A student of mine, knowing of my interest in Info/Law, pointed me to a recent notice that Marvel Comics sent to its artists warning them to avoid excessive copying when working from potentially copyrighted source material for inspiration. The notice is reproduced here.
Marvel is notorious for being grossly overreaching and litigious in relation to its own asserted intellectual property rights (see, for example, here and here), so it is interesting to note the downright avuncular tone of its warning to its own artists to avoid infringement:
There’s been some confusion regarding the use of copyrighted materials in work submitted to Marvel … We know you want to bring an incredible sense of realism to the page and we want to support you. … By working together, we can create a work that is both inspired and unique.
Yet beneath the indulgent rhetoric lies a policy that may be more limiting than necessary (it’s hard to tell).
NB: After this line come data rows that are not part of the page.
(* ===== verification/Linux.v ===== *)
(** The driver as Linux programs see it (hab_linux.c, hab_ioctl.h): opening and
    releasing the device file, the ioctl commands with the structures they pass and
    the copies from and to user memory; and the query of hab_vchan.c. *)
From S2P Require Import Prelude Header World Logic Memory Invariant Pchan Exports Context Vchan Wait Open Loopback Sample Msg Mimex Progress Hab LoopThread.

(** ** User memory

    The bytes that the process can read and write, by address. *)
#[local] Abbreviation umem := (gmap Z Z).

(** All of it or nothing: the buffer of a copy that fails is not used. *)
Fixpoint copy_from_user (um : umem) (addr : Z) (n : nat) : option bytes :=
  match n with
  | O => Some []
  | S n => b ← um !! addr; l ← copy_from_user um (addr + 1) n; Some (b :: l)
  end.

(** The bytes up to the first address that faults, and how many were left. *)
Fixpoint copy_to_user (um : umem) (addr : Z) (bs : bytes) : umem * Z :=
  match bs with
  | [] => (um, 0)
  | b :: bs' =>
      match um !! addr with
      | Some _ => copy_to_user (<[addr := b]> um) (addr + 1) bs'
      | None => (um, zlen bs)
      end
  end.

(** ** The commands *)

Definition IOC (dir nr size : Z) : Z := Z.lor (Z.lor (Z.lor (Z.shiftl dir 30) (Z.shiftl size 16)) (Z.shiftl 0x0A 8)) nr.
Definition IOC_SIZE (cmd : Z) : Z := Z.land (Z.shiftr cmd 16) 0x3fff.
Definition IOC_IN (cmd : Z) : bool := Z.testbit cmd 30.
Definition IOC_OUT (cmd : Z) : bool := Z.testbit cmd 31.

(** [_IOW] is direction 1, [_IOWR] direction 3; the sizes are those of the structures,
    with the padding to their alignment. *)
(* src/include/uapi/linux/hab_ioctl.h:90-91 IOCTL_HAB_SEND *)
Definition IOCTL_HAB_SEND : Z := IOC 1 0x2 24.
(* src/include/uapi/linux/hab_ioctl.h:93-94 IOCTL_HAB_RECV *)
Definition IOCTL_HAB_RECV : Z := IOC 3 0x3 24.
(* src/include/uapi/linux/hab_ioctl.h:96-97 IOCTL_HAB_VC_OPEN *)
Definition IOCTL_HAB_VC_OPEN : Z := IOC 3 0x4 16.
(* src/include/uapi/linux/hab_ioctl.h:99-100 IOCTL_HAB_VC_CLOSE *)
Definition IOCTL_HAB_VC_CLOSE : Z := IOC 1 0x5 8.
(* src/include/uapi/linux/hab_ioctl.h:102-103 IOCTL_HAB_VC_EXPORT *)
Definition IOCTL_HAB_VC_EXPORT : Z := IOC 3 0x6 24.
(* src/include/uapi/linux/hab_ioctl.h:105-106 IOCTL_HAB_VC_IMPORT *)
Definition IOCTL_HAB_VC_IMPORT : Z := IOC 3 0x7 32.
(* src/include/uapi/linux/hab_ioctl.h:108-109 IOCTL_HAB_VC_UNEXPORT *)
Definition IOCTL_HAB_VC_UNEXPORT : Z := IOC 1 0x8 12.
(* src/include/uapi/linux/hab_ioctl.h:111-112 IOCTL_HAB_VC_UNIMPORT *)
Definition IOCTL_HAB_VC_UNIMPORT : Z := IOC 1 0x9 24.
(* src/include/uapi/linux/hab_ioctl.h:114-115 IOCTL_HAB_VC_QUERY *)
Definition IOCTL_HAB_VC_QUERY : Z := IOC 3 0xA 32.

(** Fields of a structure in the command's buffer. *)
Definition get32 (d : bytes) (off : nat) : Z := le_dec (take 4 (drop off d)).
Definition get64 (d : bytes) (off : nat) : Z := le_dec (take 8 (drop off d)).
Definition set32 (off : Z) (z : Z) (d : bytes) : res bytes := of_opt OutOfBounds (mem_write d off (le_enc 4 (u32 z))).
Definition set64 (off : Z) (z : Z) (d : bytes) : res bytes := of_opt OutOfBounds (mem_write d off (le_enc 8 (u64 z))).

(** The offsets of the fields. *)
(* src/include/uapi/linux/hab_ioctl.h:11-16 hab_send *)
Record hab_send := { sd_data : Z; sd_vcid : Z; sd_sizebytes : Z; sd_flags : Z }.
(* src/include/uapi/linux/hab_ioctl.h:11-16 hab_send *)
Definition hab_send_dec (d : bytes) : hab_send := Build_hab_send (get64 d 0) (i32 (get32 d 8)) (get32 d 12) (get32 d 16).
(* src/include/uapi/linux/hab_ioctl.h:18-24 hab_recv *)
Record hab_recv := { rv_data : Z; rv_vcid : Z; rv_sizebytes : Z; rv_timeout : Z; rv_flags : Z }.
(* src/include/uapi/linux/hab_ioctl.h:18-24 hab_recv *)
Definition hab_recv_dec (d : bytes) : hab_recv :=
  Build_hab_recv (get64 d 0) (i32 (get32 d 8)) (get32 d 12) (get32 d 16) (get32 d 20).
(* src/include/uapi/linux/hab_ioctl.h:26-31 hab_open *)
Record hab_open_param := { op_mmid : Z; op_timeout : Z; op_flags : Z }.
(* src/include/uapi/linux/hab_ioctl.h:26-31 hab_open *)
Definition hab_open_dec (d : bytes) : hab_open_param := Build_hab_open_param (get32 d 4) (i32 (get32 d 8)) (get32 d 12).
(* src/include/uapi/linux/hab_ioctl.h:38-44 hab_export *)
Record hab_export := { xp_buffer : Z; xp_vcid : Z; xp_sizebytes : Z; xp_flags : Z }.
(* src/include/uapi/linux/hab_ioctl.h:38-44 hab_export *)
Definition hab_export_dec (d : bytes) : hab_export := Build_hab_export (get64 d 0) (i32 (get32 d 8)) (get32 d 12) (get32 d 20).
(* src/include/uapi/linux/hab_ioctl.h:46-53 hab_import *)
Record hab_import := { im_index : Z; im_vcid : Z; im_sizebytes : Z; im_exportid : Z; im_flags : Z }.
(* src/include/uapi/linux/hab_ioctl.h:46-53 hab_import *)
Definition hab_import_dec (d : bytes) : hab_import :=
  Build_hab_import (get64 d 0) (i32 (get32 d 16)) (get32 d 20) (get32 d 24) (get32 d 28).
(* src/include/uapi/linux/hab_ioctl.h:69-75 hab_info *)
Record hab_info := { nf_vcid : Z; nf_names : Z; nf_namesize : Z }.
(* src/include/uapi/linux/hab_ioctl.h:69-75 hab_info *)
Definition hab_info_dec (d : bytes) : hab_info := Build_hab_info (i32 (get32 d 0)) (get64 d 16) (get32 d 24).

(** ** Copying a received message out *)

(** The full pages of a scattered message, then the rest. *)
(* src/hab_linux.c:88-110 hab_copy_data *)
Fixpoint copy_pages (pages : list bytes) (sizebytes : Z) (um : umem) (dest : Z) : res (bool * umem) :=
  if sizebytes =? 0 then Ok (true, um)
  else
    match pages with
    | [] => Fault OutOfBounds
    | pg :: pages =>
        let n := Z.min sizebytes PAGE_SIZE in
        let? bs := of_opt OutOfBounds (mem_read pg 0 n) in
        let r := copy_to_user um dest bs in
        if negb (r.2 =? 0) then Ok (false, r.1)
        else copy_pages pages (sizebytes - n) (r.1) (dest + n)
    end.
The company’s proposed “rule of thumb” for artists is that if the work for Marvel appears “derivative” of the source material, then “you have gone too far and taken too much.” Of course, the creation of “derivative works” is an exclusive right of the copyright-holder (see 17 U.S.C. 106(2)), but not all works with overlapping elements are “derivative” in this legal sense. A garden-variety postcard photograph of the Empire State Building has a fairly thin copyright, and an artist likely can use it as the basis for a comic book panel featuring the skyscraper in the background.
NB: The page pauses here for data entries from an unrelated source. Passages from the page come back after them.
Lemma hab_open_spec h pid w :
  wf h w -> wp (hab_open pid) (fun r w' => r.1 = (if r.2 is Some _ then 0 else - ENOMEM) /\ opened h false w r.2 w') w.
Proof.
  intros Hwf. unfold hab_open. apply wp_bind. eapply wp_mono; [by apply (hab_ctx_alloc_spec h)|].
  intros [c|] w' Ho; [|by apply wp_ret]. destruct Ho as (Hwf' & Hn & cx & Hcx & E1 & E2 & E3 & E4).
  apply wp_bind. eapply wp_upd_c; [exact Hcx|]. apply wp_ret. split; [done|]. split; [|split; [done|]].
  - eapply wf_frame; [|exact Hwf']. by eapply frame_ctx.
  - eexists. split; [apply lookup_insert_eq|]. by split_and!.
Qed.
End opening.

Section operations.
Context {HS : Type} `{Platform HS} `{KernelIdr}.
Implicit Types (w : world HS) (h : held).
#[local] Abbreviation steady := (@Release.steady HS _).

Lemma steady_send p hd bs : steady (physical_channel_send p hd bs).
Proof.
  apply steady_aside. intros w. unfold physical_channel_send. destruct (_ !! p) as [pc|]; [|done]. destruct (_ !! p) as [hs|]; [|done].
  by destruct (phys_send pc hs hd bs) as [[[? ?] ?]|].
Qed.
#[local] Hint Resolve steady_send : steady.
Lemma steady_pchan_put p : steady (hab_pchan_put p).
Proof. unfold hab_pchan_put, hab_pchan_free. steady. Qed.
Lemma steady_export_put e : steady (habmem_export_put e).
Proof. unfold habmem_export_put, habmem_export_destroy, habmem_exp_release. steady. Qed.
#[local] Hint Resolve steady_pchan_put steady_export_put : steady.
Lemma steady_remove_export e : steady (habmem_remove_export e).
Proof. unfold habmem_remove_export. steady. Qed.
#[local] Hint Resolve steady_remove_export : steady.
Lemma steady_free_export c e : steady (ctx_free_export c e).
Proof. unfold ctx_free_export, expid_remove. steady. Qed.
Lemma steady_free_import c kernel k e : steady (ctx_free_import c kernel k e).
Proof. unfold ctx_free_import. steady. Qed.
Lemma steady_touch v : steady (touch_v v).
Proof. unfold touch_v. steady. Qed.
#[local] Hint Resolve steady_free_export steady_free_import steady_touch : steady.
Lemma steady_delete c : steady (modify (fun w => set_w_ctxs (delete c (w_ctxs w)) w)).
Proof. apply steady_modify. intros w a ax Ha. simpl in Ha. apply lookup_delete_Some in Ha as [_ Ha]. by exists ax. Qed.
#[local] Hint Resolve steady_delete : steady.
Lemma steady_ctx_put c : steady (hab_ctx_put c).
Proof.
  unfold hab_ctx_put, hab_ctx_free. steady.
Qed.
#[local] Hint Resolve steady_ctx_put : steady.
Lemma steady_vchan_put v : steady (hab_vchan_put v).
Proof. unfold hab_vchan_put, hab_vchan_free. steady. Qed.
Lemma steady_stop_notify v : steady (hab_vchan_stop_notify v).
Proof. unfold hab_vchan_stop_notify, hab_send_close_msg, hab_vchan_stop. steady. Qed.

Lemma wp_steady {A} (m : World.M HS A) (Q : A -> world HS -> Prop) w :
  steady m -> wp m Q w -> wp m (fun a w' => Q a w' /\ ctx_same w w') w.
Proof. intros Hm Hw. unfold wp in *. destruct (m w) as [[a w']| |] eqn:He; [|done..]. split; [done|by eapply Hm]. Qed.

(** The state of a release: the channels still to close, and the pending opens. *)
Definition releasing h (c : nat) (l : list nat) (pend : list hab_open_request) w : Prop :=
  wf h w /\ exists cx, w_ctxs w !! c = Some cx /\ cx_vchannels cx = l /\ cx_pending_open cx = pend.

Lemma list_del_head v l : NoDup (v :: l) -> list_del v (v :: l) = l.
Proof.
  intros [Hv Hl]%list.NoDup_cons. unfold list_del. rewrite filter_cons. rewrite decide_False by tauto.
  clear Hl. induction l as [|x l IH]; [done|]. apply not_elem_of_cons in Hv as [? Hv]. rewrite filter_cons, decide_True by congruence.
  by rewrite IH.
Qed.

Lemma release_vchan_spec h c v l pend w :
  releasing h c (v :: l) pend w -> h_x h = None -> c ∈ h_c h ->
  wp (release_vchan c v) (fun _ w' => releasing h c l pend w') w.
Proof.
  intros (Hwf & cx & Hcx & Hl & Hp) Hx Hc. destruct (wf_c _ _ Hwf c cx Hcx) as (_ & Hnd & _ & Hvs & _).
  destruct (Hvs v) as (vc & Hv & _); [rewrite Hl; by left|]. rewrite vchans_of_None in Hv by done.
  unfold release_vchan. apply wp_bind. eapply wp_upd_v; [done|]. set (w1 := set_w_vchans _ w).
  assert (Hwf1 : wf h w1) by (eapply wf_frame; [by eapply frame_vchan|done]).
  apply wp_bind. eapply wp_upd_c; [exact Hcx|]. set (cx1 := set_cx_vcnt _ _). set (w2 := set_w_ctxs _ w1).
  assert (Hwf2 : wf (held_v v h) w2) by (apply (wf_unpublish h w1 v c cx Hwf1 Hcx); rewrite Hl; by left).
  assert (Hcx1 : cx_vchannels cx1 = l) by (unfold cx1; simpl; rewrite Hl in *; by apply list_del_head).
  assert (Hc2 : w_ctxs w2 !! c = Some cx1) by apply lookup_insert_eq.
  apply wp_bind. eapply wp_mono.
  { apply wp_steady; [apply steady_stop_notify|]. apply (hab_vchan_stop_notify_spec (held_v v h)); [done|done|].
    eapply wf_held_v; [done|done|by left]. }
  intros [] w3 [Hf Hsame]. assert (Hwf3 : wf (held_v v h) w3) by by eapply wf_frame.
  eapply wp_mono; [apply wp_steady; [apply steady_vchan_put|by apply (hab_vchan_put_spec h)]|].
  intros [] w4 [Hwf4 Hsame2]. split; [done|]. destruct (wf_held_c _ _ _ Hwf4 Hc) as [cx4 Hcx4].
  destruct (transitivity Hsame Hsame2 c cx4 Hcx4) as (cy & Hy & E1 & E2). exists cx4. split; [done|].
  assert (cy = cx1) as -> by congruence. split; [congruence|]. rewrite E2. done.
Qed.

Lemma steady_cancel r : steady (hab_open_cancel_notify r).
Proof. unfold hab_open_cancel_notify. apply steady_bind; [apply steady_deref|intros p; apply steady_send]. Qed.

(** Releasing a context: the file's reference goes, and with it, if nobody else uses
    it, the context. *)
Lemma hab_release_spec h c cx w :
  wf (held_c c h) w -> h_x h = None -> w_ctxs w !! c = Some cx ->
  Forall (fun r => exists p, rq_pchan r = Some p /\ p ∈ h_p h) (cx_pending_open cx) ->
  wp (hab_release (Some c)) (fun r w' => r = 0 /\ wf h w' /\
    forall cx', w_ctxs w' !! c = Some cx' -> cx_vchannels cx' = []) w.
Proof.
  intros Hwf Hx Hcx Hpend. unfold hab_release. apply wp_bind. eapply wp_get_c; [done|].
  set (h1 := held_c c h) in *. assert (Hc : c ∈ h_c h1) by by left.
  apply wp_bind. apply (wp_for_each (fun l w' => releasing h1 c l (cx_pending_open cx) w')).
  { split; [done|]. by exists cx. }
  { intros v l w1 Hr. by apply release_vchan_spec. }
  intros w1 (Hwf1 & cx1 & Hc1 & Hl1 & Hp1). apply wp_bind. eapply wp_get_c; [exact Hc1|]. rewrite Hp1. apply wp_bind.
  apply (wp_for_each (fun l w' => Forall (fun r => exists p, rq_pchan r = Some p /\ p ∈ h_p h) l /\ releasing h1 c [] (cx_pending_open cx) w')).
  { split; [done|]. split; [done|]. by exists cx1. }
  { intros r l w2 [Hrl (Hwf2 & cx2 & Hc2 & Hl2 & Hp2)]. apply list.Forall_cons in Hrl as [(p & Hrp & Hin) Hrl].
    apply wp_bind. eapply wp_mono.
    { apply (wp_steady _ (fun _ w' => io_frame w2 w')); [apply steady_cancel|].
      unfold hab_open_cancel_notify. rewrite Hrp. apply wp_bind, wp_deref.
      destruct (wf_drv _ _ Hwf2) as (_ & _ & _ & _ & _ & _ & Hhp & _).
      eapply (wp_physical_channel_send h1); [done|by apply Hhp|]. by intros. }
    intros r' w3 [Hio Hsame]. apply wp_ret. split; [done|]. split; [by eapply wf_io_frame|].
    exists cx2. by rewrite (io_c _ _ Hio). }
  intros w2 [_ (Hwf2 & cx2 & Hc2 & Hl2 & _)]. apply wp_bind.
  eapply wp_mono; [apply wp_steady; [apply steady_ctx_put|by apply (hab_ctx_put_spec h)]|].
  intros [] w3 [[Hwf3 _] Hsame]. apply wp_ret. split; [done|]. split; [done|].
  intros cx' Hc'. destruct (Hsame c cx' Hc') as (cy & Hy & -> & _). congruence.
Qed.
End operations.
In the end, Marvel must conduct the same fair use analysis as any other creator. Though there would be some poetic justice if Marvel held itself to the same unduly restrictive rules with which it seeks to bind others, I hope that their editors interpret “derivative” in the appropriate spirit — allowing the sort of borrowing that fair use permits. (And then I hope they tell their lawyers to recognize the same rules for everyone else too!)